(* ===== verification/PeerClientSpec.v ===== *)
(** * The peer client: what it asks for is what it gets *)

From S2P Require Import Prelude RustStd External Error Manifest Limits Model Records Planning StateDb StateDbFacts StateDbSpec FileSys FolderStore Scanner ScannerSpec PathCodec RequestSigning PeerCrypto PeerStore HttpText PeerRequest PeerRequestSpec PeerServer PeerServerSpec PeerUploadSpec PeerSharedSpec PeerClient.
From stdpp Require Import options pretty.
Local Open Scope Z_scope.

(** ** Lemmas: the text of messages *)

Lemma fields_text text (fields : list (string * string)) :
  bytes (foldl (λ text nv, text +:+ header_line nv) text fields)
  = bytes text ++ mjoin ((λ nv, field_line nv ++ [cr; lf]) <$> fields).
Proof.
  revert text; induction fields as [|nv fields IH]; intros text; [by rewrite app_nil_r|].
  cbn [foldl]. rewrite IH. cbn [fmap list_fmap mjoin list_join].
  unfold header_line, crlf, field_line. rewrite !bytes_app, bytes_of_bytes, <-!app_assoc. done.
Qed.

Lemma join_crlf_lines first (fields : list (string * string)) :
  join_crlf (first :: (field_line <$> fields)) ++ [cr; lf]
  = first ++ [cr; lf] ++ mjoin ((λ nv, field_line nv ++ [cr; lf]) <$> fields).
Proof.
  revert first; induction fields as [|nv fields IH]; intros first; [by rewrite app_nil_r|].
  cbn [fmap list_fmap]. rewrite join_crlf_cons by done. cbn [mjoin list_join].
  rewrite <-app_assoc. cbn [app]. f_equal. do 2 f_equal. rewrite IH. by rewrite <-!app_assoc.
Qed.

(** What a message sends: its first line, its fields and [connection: close]. *)
Lemma head_of_text start first (fields : list (string * string)) :
  bytes start = first ++ [cr; lf] →
  bytes (foldl (λ text nv, text +:+ header_line nv) start fields +:+ "connection: close" +:+ crlf +:+ crlf)
  = join_crlf (first :: (field_line <$> fields ++ [("connection", "close")])) ++ header_separator.
Proof.
  intros Hs. rewrite !bytes_app, fields_text, Hs. unfold crlf. rewrite bytes_of_bytes.
  change header_separator with ([cr; lf] ++ [cr; lf]). rewrite (app_assoc (join_crlf _)), join_crlf_lines.
  rewrite fmap_app, join_app. cbn [fmap list_fmap mjoin list_join]. rewrite app_nil_r, <-!app_assoc. reflexivity.
Qed.

Lemma request_text_head method path fields :
  bytes (request_text method path fields) = message_head method path (fields ++ [("connection", "close")]).
Proof.
  unfold request_text. erewrite head_of_text; [reflexivity|].
  unfold crlf. rewrite !bytes_app, bytes_of_bytes, <-!app_assoc. f_equal.
  cbn [app]. rewrite <-!app_assoc. reflexivity.
Qed.

Definition status_line (status : Z) : list ascii :=
  bytes "HTTP/1.1 " ++ bytes (pretty status) ++ space :: bytes (reason_phrase status).
Definition response_fields (content_type : string) (content_length : Z) (extra : list (string * string))
    : list (string * string) :=
  [("content-type", content_type); ("content-length", pretty (content_length : Z))]
  ++ extra ++ [("connection", "close")].

Lemma response_header_head status content_type content_length extra :
  bytes (response_header status content_type content_length extra)
  = join_crlf (status_line status :: (field_line <$> response_fields content_type content_length extra))
    ++ header_separator.
Proof.
  unfold response_header. cbv zeta.
  set (start := "HTTP/1.1 " +:+ pretty status +:+ " " +:+ reason_phrase status +:+ crlf).
  assert (bytes (foldl (λ header nv, header +:+ header_line nv)
    ("HTTP/1.1 " +:+ pretty status +:+ " " +:+ reason_phrase status +:+ crlf
     +:+ "content-type: " +:+ content_type +:+ crlf +:+ "content-length: " +:+ pretty content_length +:+ crlf) extra)
    = bytes (foldl (λ header nv, header +:+ header_line nv) start
        ([("content-type", content_type); ("content-length", pretty content_length)] ++ extra))) as E.
  { rewrite !fields_text, fmap_app, join_app, app_assoc. f_equal. unfold start.
    cbn [fmap list_fmap mjoin list_join]. unfold field_line, crlf. cbn [fst snd].
    rewrite !bytes_app, bytes_of_bytes, app_nil_r, <-!app_assoc. reflexivity. }
  rewrite bytes_app, E, <-bytes_app.
  rewrite (head_of_text start (status_line status)).
  - by rewrite <-app_assoc.
  - unfold start, status_line, crlf. rewrite !bytes_app, bytes_of_bytes, <-!app_assoc. done.
Qed.

(** ** Lemmas: characters of a header *)

Lemma digit_token a : is_Some (digit_val a) → token_char a = true.
Proof.
  unfold digit_val, token_char, RustStd.between. intros [d Hd].
  destruct ((48 <=? byte_val a)%N && (byte_val a <=? 57)%N) eqn:E; [|done].
  apply andb_true_iff in E as [H1%N.leb_le H2%N.leb_le]. apply andb_true_iff. rewrite !N.leb_le. lia.
Qed.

━━━━━━━━━━━━━━━━━━━━━━━━━━━━━━

## EXERCISE GOAL
Take the entries above and return all of them exactly.

## OUTPUT
(* ===== verification/PeerClientSpec.v ===== *)
(** * The peer client: what it asks for is what it gets *)

From S2P Require Import Prelude RustStd External Error Manifest Limits Model Records Planning StateDb StateDbFacts StateDbSpec FileSys FolderStore Scanner ScannerSpec PathCodec RequestSigning PeerCrypto PeerStore HttpText PeerRequest PeerRequestSpec PeerServer PeerServerSpec PeerUploadSpec PeerSharedSpec PeerClient.
From stdpp Require Import options pretty.
Local Open Scope Z_scope.

(** ** Lemmas: the text of messages *)

Lemma fields_text text (fields : list (string * string)) :
  bytes (foldl (λ text nv, text +:+ header_line nv) text fields)
  = bytes text ++ mjoin ((λ nv, field_line nv ++ [cr; lf]) <$> fields).
Proof.
  revert text; induction fields as [|nv fields IH]; intros text; [by rewrite app_nil_r|].
  cbn [foldl]. rewrite IH. cbn [fmap list_fmap mjoin list_join].
  unfold header_line, crlf, field_line. rewrite !bytes_app, bytes_of_bytes, <-!app_assoc. done.
Qed.

Lemma join_crlf_lines first (fields : list (string * string)) :
  join_crlf (first :: (field_line <$> fields)) ++ [cr; lf]
  = first ++ [cr; lf] ++ mjoin ((λ nv, field_line nv ++ [cr; lf]) <$> fields).
Proof.
  revert first; induction fields as [|nv fields IH]; intros first; [by rewrite app_nil_r|].
  cbn [fmap list_fmap]. rewrite join_crlf_cons by done. cbn [mjoin list_join].
  rewrite <-app_assoc. cbn [app]. f_equal. do 2 f_equal. rewrite IH. by rewrite <-!app_assoc.
Qed.

(** What a message sends: its first line, its fields and [connection: close]. *)
Lemma head_of_text start first (fields : list (string * string)) :
  bytes start = first ++ [cr; lf] →
  bytes (foldl (λ text nv, text +:+ header_line nv) start fields +:+ "connection: close" +:+ crlf +:+ crlf)
  = join_crlf (first :: (field_line <$> fields ++ [("connection", "close")])) ++ header_separator.
Proof.
  intros Hs. rewrite !bytes_app, fields_text, Hs. unfold crlf. rewrite bytes_of_bytes.
  change header_separator with ([cr; lf] ++ [cr; lf]). rewrite (app_assoc (join_crlf _)), join_crlf_lines.
  rewrite fmap_app, join_app. cbn [fmap list_fmap mjoin list_join]. rewrite app_nil_r, <-!app_assoc. reflexivity.
Qed.

Lemma request_text_head method path fields :
  bytes (request_text method path fields) = message_head method path (fields ++ [("connection", "close")]).
Proof.
  unfold request_text. erewrite head_of_text; [reflexivity|].
  unfold crlf. rewrite !bytes_app, bytes_of_bytes, <-!app_assoc. f_equal.
  cbn [app]. rewrite <-!app_assoc. reflexivity.
Qed.

Definition status_line (status : Z) : list ascii :=
  bytes "HTTP/1.1 " ++ bytes (pretty status) ++ space :: bytes (reason_phrase status).
Definition response_fields (content_type : string) (content_length : Z) (extra : list (string * string))
    : list (string * string) :=
  [("content-type", content_type); ("content-length", pretty (content_length : Z))]
  ++ extra ++ [("connection", "close")].

Lemma response_header_head status content_type content_length extra :
  bytes (response_header status content_type content_length extra)
  = join_crlf (status_line status :: (field_line <$> response_fields content_type content_length extra))
    ++ header_separator.
Proof.
  unfold response_header. cbv zeta.
  set (start := "HTTP/1.1 " +:+ pretty status +:+ " " +:+ reason_phrase status +:+ crlf).
  assert (bytes (foldl (λ header nv, header +:+ header_line nv)
    ("HTTP/1.1 " +:+ pretty status +:+ " " +:+ reason_phrase status +:+ crlf
     +:+ "content-type: " +:+ content_type +:+ crlf +:+ "content-length: " +:+ pretty content_length +:+ crlf) extra)
    = bytes (foldl (λ header nv, header +:+ header_line nv) start
        ([("content-type", content_type); ("content-length", pretty content_length)] ++ extra))) as E.
  { rewrite !fields_text, fmap_app, join_app, app_assoc. f_equal. unfold start.
    cbn [fmap list_fmap mjoin list_join]. unfold field_line, crlf. cbn [fst snd].
    rewrite !bytes_app, bytes_of_bytes, app_nil_r, <-!app_assoc. reflexivity. }
  rewrite bytes_app, E, <-bytes_app.
  rewrite (head_of_text start (status_line status)).
  - by rewrite <-app_assoc.
  - unfold start, status_line, crlf. rewrite !bytes_app, bytes_of_bytes, <-!app_assoc. done.
Qed.

(** ** Lemmas: characters of a header *)

Lemma digit_token a : is_Some (digit_val a) → token_char a = true.
Proof.
  unfold digit_val, token_char, RustStd.between. intros [d Hd].
  destruct ((48 <=? byte_val a)%N && (byte_val a <=? 57)%N) eqn:E; [|done].
  apply andb_true_iff in E as [H1%N.leb_le H2%N.leb_le]. apply andb_true_iff. rewrite !N.leb_le. lia.
Qed.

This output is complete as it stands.